Collected data:
+--
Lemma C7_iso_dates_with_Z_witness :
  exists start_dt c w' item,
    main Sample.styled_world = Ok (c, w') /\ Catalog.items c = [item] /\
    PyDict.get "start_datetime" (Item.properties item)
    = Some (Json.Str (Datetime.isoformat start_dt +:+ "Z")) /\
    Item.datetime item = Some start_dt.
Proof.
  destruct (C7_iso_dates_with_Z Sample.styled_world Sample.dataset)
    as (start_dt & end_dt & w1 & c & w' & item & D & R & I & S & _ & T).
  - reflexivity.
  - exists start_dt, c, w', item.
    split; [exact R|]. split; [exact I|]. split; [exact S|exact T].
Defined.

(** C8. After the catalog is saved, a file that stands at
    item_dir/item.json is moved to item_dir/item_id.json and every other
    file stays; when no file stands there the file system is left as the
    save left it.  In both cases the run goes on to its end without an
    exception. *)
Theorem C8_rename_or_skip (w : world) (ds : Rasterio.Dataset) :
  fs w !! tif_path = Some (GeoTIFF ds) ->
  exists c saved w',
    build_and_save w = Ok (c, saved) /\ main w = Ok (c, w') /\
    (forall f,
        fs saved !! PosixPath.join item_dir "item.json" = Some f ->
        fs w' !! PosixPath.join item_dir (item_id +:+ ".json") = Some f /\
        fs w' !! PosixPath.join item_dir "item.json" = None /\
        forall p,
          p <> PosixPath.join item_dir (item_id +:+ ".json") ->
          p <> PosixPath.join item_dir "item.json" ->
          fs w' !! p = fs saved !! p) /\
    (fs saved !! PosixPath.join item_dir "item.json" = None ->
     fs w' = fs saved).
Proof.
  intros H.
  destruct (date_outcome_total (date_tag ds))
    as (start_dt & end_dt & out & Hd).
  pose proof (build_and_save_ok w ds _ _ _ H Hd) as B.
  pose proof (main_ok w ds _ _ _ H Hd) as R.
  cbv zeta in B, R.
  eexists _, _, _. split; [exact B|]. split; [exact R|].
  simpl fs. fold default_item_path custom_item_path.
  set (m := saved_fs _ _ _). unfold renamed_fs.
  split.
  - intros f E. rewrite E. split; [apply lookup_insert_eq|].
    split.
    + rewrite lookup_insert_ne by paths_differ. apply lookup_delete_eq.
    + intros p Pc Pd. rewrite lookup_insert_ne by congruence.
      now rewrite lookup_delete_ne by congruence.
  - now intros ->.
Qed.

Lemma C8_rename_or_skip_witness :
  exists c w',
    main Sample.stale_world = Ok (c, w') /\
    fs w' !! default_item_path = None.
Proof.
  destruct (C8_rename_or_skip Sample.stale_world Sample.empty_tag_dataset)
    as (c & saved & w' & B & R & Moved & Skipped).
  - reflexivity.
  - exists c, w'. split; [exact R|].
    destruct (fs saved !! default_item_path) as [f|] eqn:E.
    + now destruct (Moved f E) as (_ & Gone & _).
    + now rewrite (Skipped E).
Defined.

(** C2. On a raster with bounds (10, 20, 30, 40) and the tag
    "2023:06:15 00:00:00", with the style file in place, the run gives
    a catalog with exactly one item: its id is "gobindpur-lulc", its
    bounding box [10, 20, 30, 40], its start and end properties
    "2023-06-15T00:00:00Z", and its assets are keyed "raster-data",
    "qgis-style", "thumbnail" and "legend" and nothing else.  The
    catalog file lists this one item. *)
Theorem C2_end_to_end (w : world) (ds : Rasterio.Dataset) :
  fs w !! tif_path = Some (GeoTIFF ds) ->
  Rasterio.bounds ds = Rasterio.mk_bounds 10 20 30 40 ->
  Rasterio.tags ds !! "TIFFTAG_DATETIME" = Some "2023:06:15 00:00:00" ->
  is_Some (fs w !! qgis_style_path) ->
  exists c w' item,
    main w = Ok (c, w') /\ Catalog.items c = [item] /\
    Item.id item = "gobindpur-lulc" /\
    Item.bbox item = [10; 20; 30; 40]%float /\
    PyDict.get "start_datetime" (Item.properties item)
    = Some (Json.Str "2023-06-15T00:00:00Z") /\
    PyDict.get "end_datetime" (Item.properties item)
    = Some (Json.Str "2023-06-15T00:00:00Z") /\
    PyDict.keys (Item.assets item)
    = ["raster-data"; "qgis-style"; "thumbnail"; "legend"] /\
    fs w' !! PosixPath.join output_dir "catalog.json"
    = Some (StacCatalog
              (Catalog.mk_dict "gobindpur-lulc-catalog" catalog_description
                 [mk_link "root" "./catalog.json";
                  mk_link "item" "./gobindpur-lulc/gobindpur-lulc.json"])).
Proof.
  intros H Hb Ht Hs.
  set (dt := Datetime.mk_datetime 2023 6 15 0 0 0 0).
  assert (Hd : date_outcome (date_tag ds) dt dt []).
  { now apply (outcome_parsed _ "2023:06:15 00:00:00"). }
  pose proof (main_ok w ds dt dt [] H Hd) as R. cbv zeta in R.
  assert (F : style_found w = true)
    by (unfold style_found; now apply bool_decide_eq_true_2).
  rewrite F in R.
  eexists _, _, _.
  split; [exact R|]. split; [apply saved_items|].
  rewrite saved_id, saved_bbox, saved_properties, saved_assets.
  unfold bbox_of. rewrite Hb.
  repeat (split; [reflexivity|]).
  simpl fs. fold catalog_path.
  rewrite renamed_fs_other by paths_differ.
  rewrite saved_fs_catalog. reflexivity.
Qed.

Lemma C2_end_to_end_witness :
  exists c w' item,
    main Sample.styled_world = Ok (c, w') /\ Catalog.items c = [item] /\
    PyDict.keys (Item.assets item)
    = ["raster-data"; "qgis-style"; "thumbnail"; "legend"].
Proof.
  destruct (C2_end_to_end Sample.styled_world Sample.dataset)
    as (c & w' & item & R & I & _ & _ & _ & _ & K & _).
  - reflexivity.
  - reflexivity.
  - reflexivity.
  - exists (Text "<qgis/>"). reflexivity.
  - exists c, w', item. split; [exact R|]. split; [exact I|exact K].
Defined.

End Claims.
+--
Activity
Which lines above hold the string "stands"? Copy each of them.

Exercise result
(** C8. After the catalog is saved, a file that stands at
    file stays; when no file stands there the file system is left as the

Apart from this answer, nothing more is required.